(** X18: [/flush all] empties the store of pending thoughts in one call.
    Afterwards no thought of any agent is pending; no row was added,
    removed or reordered, and only the status of rows changed; one event
    was appended per agent that had pending thoughts, in the order of
    [getAllPendingAgents], each carrying the number of thoughts of that
    agent, so that the events together account for every thought that was
    pending; the clock was read once per agent; and the reply is the
    nothing-pending notice exactly when nothing was pending. *)
Theorem flush_all_drains_the_store
    (datetime : Z -> jsstring) (g : Plugin.Globals) (d : Plugin.Database) (c : Clock) :
  Plugin.db g = Some d ->
  store_ok d ->
  let result := Plugin.flushHandler datetime true g c in
  exists d' appended,
    snd (fst result) = Plugin.set_db d' g
    /\ store_ok d'
    /\ Plugin.getPendingCount (Plugin.set_db d' g) None = 0%Z
    /\ Plugin.getAllPendingAgents (Plugin.set_db d' g) = []
    /\ List.map (Plugin.set_status pending) (Plugin.buffered_thoughts d')
       = List.map (Plugin.set_status pending) (Plugin.buffered_thoughts d)
    /\ Plugin.synthesis_events d' = Plugin.synthesis_events d ++ appended
    /\ List.map (fun e => (Plugin.event_agent_id e, Plugin.thoughts_count e)) appended
       = List.map (fun a => (a, Z.of_nat (length (Plugin.getPendingThoughts g a))))
           (Plugin.getAllPendingAgents g)
    /\ List.fold_right Z.add 0%Z (List.map Plugin.thoughts_count appended)
       = Plugin.getPendingCount g None
    /\ snd result
       = {| wall := wall c; reads := reads c + length (Plugin.getAllPendingAgents g) |}
    /\ (fst (fst result) = Plugin.NO_PENDING <-> Plugin.getPendingCount g None = 0%Z).
Proof.
  intros Hdb Hok result.
  assert (Hcount : Plugin.getPendingCount g None
                   = Z.of_nat (length (List.filter Plugin.is_pending
                                         (Plugin.buffered_thoughts d)))).
  { unfold Plugin.getPendingCount. rewrite Hdb. reflexivity. }
  assert (Hagents : Plugin.getAllPendingAgents g
                    = Plugin.distinct (List.map agent_id
                        (List.filter Plugin.is_pending (Plugin.buffered_thoughts d)))).
  { unfold Plugin.getAllPendingAgents. rewrite Hdb. reflexivity. }
  assert (Hevents_total : forall appended,
    List.map (fun e => (Plugin.event_agent_id e, Plugin.thoughts_count e)) appended
    = List.map (fun a => (a, Z.of_nat (length (Plugin.getPendingThoughts g a))))
        (Plugin.getAllPendingAgents g) ->
    List.fold_right Z.add 0%Z (List.map Plugin.thoughts_count appended)
    = Plugin.getPendingCount g None).
  { intros appended H. apply (f_equal (List.map snd)) in H. rewrite !map_map in H.
    cbn [snd] in H.
    replace (List.map Plugin.thoughts_count appended)
      with (List.map (fun a => Z.of_nat (length (Plugin.getPendingThoughts g a)))
              (Plugin.getAllPendingAgents g)) by (symmetry; exact H).
    rewrite sum_of_counts, Hcount. f_equal.
    rewrite (length_by_agent (List.filter Plugin.is_pending (Plugin.buffered_thoughts d))).
    rewrite Hagents. apply total_over_ext. intros a _.
    rewrite (getPendingThoughts_db g d a Hdb), select_pending_length, filter_is_pending_of.
    reflexivity. }
  subst result. unfold Plugin.flushHandler.
  destruct (Plugin.getAllPendingAgents g) as [|a0 agents0] eqn:Hlist.
  - assert (Hnone : List.filter Plugin.is_pending (Plugin.buffered_thoughts d) = []).
    { symmetry in Hagents. apply distinct_nil_iff in Hagents.
      destruct (List.filter Plugin.is_pending (Plugin.buffered_thoughts d));
        [reflexivity|discriminate Hagents]. }
    cbn [length Nat.eqb orb]. exists d, []. cbn [fst snd].
    rewrite (set_db_same g d Hdb), Hlist, Hcount, Hnone. cbn [length].
    split; [reflexivity|]. split; [exact Hok|]. split; [reflexivity|].
    split; [reflexivity|]. split; [reflexivity|]. split; [symmetry; apply app_nil_r|].
    split; [reflexivity|]. split; [reflexivity|]. split; [apply clock_plus_0|].
    split; reflexivity.
  - rewrite <- Hlist in *.
    assert (Hsome : forall a, In a (Plugin.getAllPendingAgents g) ->
                      (length (Plugin.select_pending a d) =? 0)%nat = false).
    { intros a Ha. apply (pending_agents_In g d a Hdb) in Ha.
      rewrite select_pending_length.
      destruct (List.filter (Plugin.is_pending_of a) (Plugin.buffered_thoughts d));
        [contradiction|reflexivity]. }
    assert (Hpos : (Plugin.getPendingCount g None =? 0)%Z = false).
    { rewrite Hcount. apply Z.eqb_neq.
      destruct (List.filter Plugin.is_pending (Plugin.buffered_thoughts d)) eqn:E.
      - rewrite Hagents in Hlist. discriminate Hlist.
      - cbn [length]. lia. }
    assert (Hlen : (length (Plugin.getAllPendingAgents g) =? 0)%nat = false)
      by (rewrite Hlist; reflexivity).
    rewrite Hlen, Hpos. cbn [orb]. unfold mbind, IO_bind.
    destruct (flushLoop_run datetime (Plugin.getAllPendingAgents g) g d [] c Hdb Hok)
      as (d' & appended & blocks & Hrun & Hok' & Hin & Hout & Hsame & Hev & Hpairs & Hblocks).
    rewrite Hrun. cbn [fst snd app].
    assert (Hnd : NoDup (Plugin.getAllPendingAgents g))
      by (rewrite Hagents; apply distinct_NoDup).
    specialize (Hpairs Hnd).
    assert (Hall : List.filter (fun a => negb (length (Plugin.select_pending a d) =? 0)%nat)
                     (Plugin.getAllPendingAgents g) = Plugin.getAllPendingAgents g).
    { apply filter_keeps_all. intros a Ha. rewrite (Hsome a Ha). reflexivity. }
    rewrite Hall in Hpairs.
    assert (Hpairs' :
      List.map (fun e => (Plugin.event_agent_id e, Plugin.thoughts_count e)) appended
      = List.map (fun a => (a, Z.of_nat (length (Plugin.getPendingThoughts g a))))
          (Plugin.getAllPendingAgents g)).
    { rewrite Hpairs. apply map_ext. intros a.
      rewrite (getPendingThoughts_db g d a Hdb). reflexivity. }
    assert (Hdrained : List.filter Plugin.is_pending (Plugin.buffered_thoughts d') = []).
    { apply nothing_pending_iff. intros a.
      destruct (decide (a ∈ Plugin.getAllPendingAgents g)) as [Ha|Ha];
        rewrite list_elem_of_In in Ha.
      - exact (Hin a Ha).
      - rewrite (Hout a Ha).
        destruct (List.filter (Plugin.is_pending_of a) (Plugin.buffered_thoughts d)) eqn:E;
          [reflexivity|].
        exfalso. apply Ha. apply (pending_agents_In g d a Hdb). rewrite E. discriminate. }
    exists d', appended. split; [reflexivity|]. split; [exact Hok'|].
    split; [unfold Plugin.getPendingCount; cbn [Plugin.db Plugin.set_db];
            rewrite Hdrained; reflexivity|].
    split; [unfold Plugin.getAllPendingAgents; cbn [Plugin.db Plugin.set_db];
            rewrite Hdrained; reflexivity|].
    split; [exact Hsame|]. split; [exact Hev|]. split; [exact Hpairs'|].
    split; [exact (Hevents_total appended Hpairs')|].
    split.
    { apply (f_equal (@length _)) in Hpairs'. rewrite !length_map in Hpairs'.
      unfold mret, IO_ret. cbn [snd]. rewrite Hpairs'. reflexivity. }
    split.
    + intros H. exfalso. exact (header_is_not_the_empty_notice _ H).
    + intros H. apply Z.eqb_neq in Hpos. contradiction.
Qed.
(** Computations that read and write the store and may raise; the
    store survives a raise. *)
Definition heap (A : Type) : Type := store -> result A * store.

Definition hret {A} (a : A) : heap A := fun s => (Ok a, s).

Definition hbind {A B} (m : heap A) (k : A -> heap B) : heap B :=
  fun s => match m s with
           | (Ok a, s') => k a s'
           | (Raise e, s') => (Raise e, s')
           end.

Definition hlift {A} (r : result A) : heap A := fun s => (r, s).

(** The array at an address. *)
Definition load (l : loc) : heap ndarray :=
  fun s => match s !! l with
           | Some a => (Ok a, s)
           | None => (Raise (LibError (lit "dangling array")), s)
           end.

(** Overwrite the array at an address (an in-place update). *)
Definition overwrite (l : loc) (a : ndarray) : heap unit :=
  fun s => (Ok tt, <[l := a]> s).

(** A new array object with the given contents. *)
Definition alloc (a : ndarray) : heap loc :=
  fun s => let l := fresh (dom s) in (Ok l, <[l := a]> s).

End Model.
Export Model.

Notation "x <~ m ;; k" := (hbind m (fun x => k))
  (at level 100, m at next level, right associativity) : py_scope.

(** ** The functions of [main.py] *)

Module Main.
Section WithLibs.

Context (L : libs).

(** [preprocess_image] *)
Definition preprocess_image (image : ndarray) : result ndarray :=
  gray <- cvtColor_BGR2GRAY L image ;;
  hw <- unpack2 (shape gray) ;;
  let '(height, width) := hw in
  gray <- (if width <? 2000 then
             scale <- truediv 2000 width ;;
             new_width <- int_of_float (int_mul_float width scale) ;;
             new_height <- int_of_float (int_mul_float height scale) ;;
             resize_cubic L gray (new_width, new_height)
           else Ok gray) ;;
  denoised <- fastNlMeansDenoising L gray 10 7 21 ;;
  contrast <- clahe_apply L 2%float (8, 8) denoised ;;
  adaptive <- adaptiveThreshold_gaussian L contrast 255 11 2 ;;
  blur <- GaussianBlur L contrast (5, 5) 0 ;;
  otsu <- threshold_otsu L blur 0 255 ;;
  if count_zero adaptive <? count_zero otsu then Ok otsu else Ok adaptive.

(** A [for] loop that threads an accumulator and stops at a raise. *)
Fixpoint for_each {A S : Type} (body : S -> A -> result S) (l : list A) (s : S)
  : result S :=
  match l with
  | [] => Ok s
  | a :: l' => s' <- body s a ;; for_each body l' s'
  end.

(** The body of the loop of [detect_text_regions] at index [i]. *)
Definition detect_step (d : ocr_dict) (boxes : list TextBox) (i : nat)
  : result (list TextBox) :=
  conf <- (col <- getitem d "conf" ;; c <- index col i ;; py_int L c) ;;
  if 30 <? conf then
    text <- (col <- getitem d "text" ;; c <- index col i ;; cell_strip c) ;;
    if truthy text && (0 <? len text) then
      x <- (col <- getitem d "left" ;; c <- index col i ;; py_int L c) ;;
      y <- (col <- getitem d "top" ;; c <- index col i ;; py_int L c) ;;
      w <- (col <- getitem d "width" ;; c <- index col i ;; py_int L c) ;;
      h <- (col <- getitem d "height" ;; c <- index col i ;; py_int L c) ;;
      confidence <- float_of_int conf ;;
      Ok (boxes ++ [ {| tb_text := text; tb_x := x; tb_y := y;
                        tb_width := w; tb_height := h;
                        tb_confidence := confidence |} ])
    else Ok boxes
  else Ok boxes.

(** [detect_text_regions] *)
Definition detect_text_regions (image : ndarray) : result (list TextBox) :=
  processed <- preprocess_image image ;;
  try_except
    (d <- image_to_data L processed (lit "--oem 3 --psm 3") (lit "eng") ;;
     col <- getitem d "text" ;;
     let n_boxes := length col in
     for_each (detect_step d) (seq 0 n_boxes) [])
    (fun _ => Ok []).

(** The colour chosen for a box in [draw_bounding_boxes]: the tuple
    handed to [cv2.rectangle] and [cv2.putText]. *)
Definition box_color (box : TextBox) : color :=
  if 70 <? tb_confidence box then (0, 255, 0)
  else if 50 <? tb_confidence box then (255, 165, 0)
  else (0, 0, 255).

(** [f"{box['confidence']:.0f}%"] *)
Definition box_label (box : TextBox) : pystr :=
  str_of_Z (tb_confidence box) ++ lit "%".

(** The two drawing calls for one box, on the array at [r]. *)
Definition draw_box (r : loc) (box : TextBox) : heap unit :=
  let x := tb_x box in
  let y := tb_y box in
  let w := tb_width box in
  let h := tb_height box in
  let color := box_color box in
  a <~ load r ;;
  a1 <~ hlift (rectangle L a (x, y) (x + w, y + h) color 2) ;;
  _ <~ overwrite r a1 ;;
  a2 <~ hlift (putText L a1 (box_label box) (x, y - 5) 0.5%float color 1) ;;
  overwrite r a2.

Fixpoint draw_boxes (r : loc) (boxes : list TextBox) : heap unit :=
  match boxes with
  | [] => hret tt
  | box :: rest => _ <~ draw_box r box ;; draw_boxes r rest
  end.

(** [draw_bounding_boxes]: [image] is the address of the caller's
    array; the result is the address of the annotated one. *)
Definition draw_bounding_boxes (image : loc) (boxes : list TextBox) : heap loc :=
  a <~ load image ;;
  result_image <~ alloc a ;;
  _ <~ draw_boxes result_image boxes ;;
  hret result_image.

(** [extract_text] *)
Definition extract_text (image : ndarray) : result pystr :=
  processed <- preprocess_image image ;;
  try_except
    (text1 <- image_to_string L processed (lit "--oem 3 --psm 3") (lit "eng") ;;
     text2 <- image_to_string L processed (lit "--oem 3 --psm 6") (lit "eng") ;;
     if len (strip text1) <? len (strip text2) then Ok (strip text2)
     else Ok (strip text1))
    (fun _ => Ok []).

(** The ["data"] object of the success response. *)
Record ocr_data : Type := mk_ocr_data {
  text : pystr;
  average_confidence : pynum;
  rotation_angle : Z;
  text_boxes : list TextBox;
  processed_image : pystr;
  total_boxes : Z
}.

(** [JSONResponse({"success": ..., "data": ...})] *)
Record JSONResponse : Type := mk_JSONResponse {
  success : bool;
  rdata : ocr_data
}.

(** [process_ocr] on the bytes of the uploaded file. *)
Definition process_ocr (contents : bytes) : result JSONResponse :=
  try_except
    (decoded <- imdecode L contents ;;
     match decoded with
     | None => Raise (HTTPException 400 (lit "Invalid image file"))
     | Some image =>
         boxes <- detect_text_regions image ;;
         extracted_text <- extract_text image ;;
         let '(drawn, heap1) := draw_bounding_boxes 1%positive boxes {[ 1%positive := image ]} in
         image_with_boxes <- (r <- drawn ;; fst (load r heap1)) ;;
         buffer <- imencode_jpg L image_with_boxes ;;
         let image_base64 := b64encode L buffer in
         let avg_conf :=
           if truthy boxes then PyFloat (np_mean (map tb_confidence boxes))
           else PyInt 0 in
         Ok {| success := true;
               rdata := {|
                 text := if truthy extracted_text then extracted_text
                         else lit "Tidak dapat mendeteksi teks";
                 average_confidence := py_round2 avg_conf;
                 rotation_angle := 0;
                 text_boxes := boxes;
                 processed_image := lit "data:image/jpeg;base64," ++ image_base64;
                 total_boxes := len boxes |} |}
     end)
    (fun e => Raise (HTTPException 500 (lit "Processing error: " ++ exn_str L e))).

● What you have to do
Output exactly the lines of the material above from the one containing "distinct_nil_iff in Hagents." up to and including the one containing "cbn [length Nat.eqb".

● Your response
    { symmetry in Hagents. apply distinct_nil_iff in Hagents.
      destruct (List.filter Plugin.is_pending (Plugin.buffered_thoughts d));
        [reflexivity|discriminate Hagents]. }
    cbn [length Nat.eqb orb]. exists d, []. cbn [fst snd].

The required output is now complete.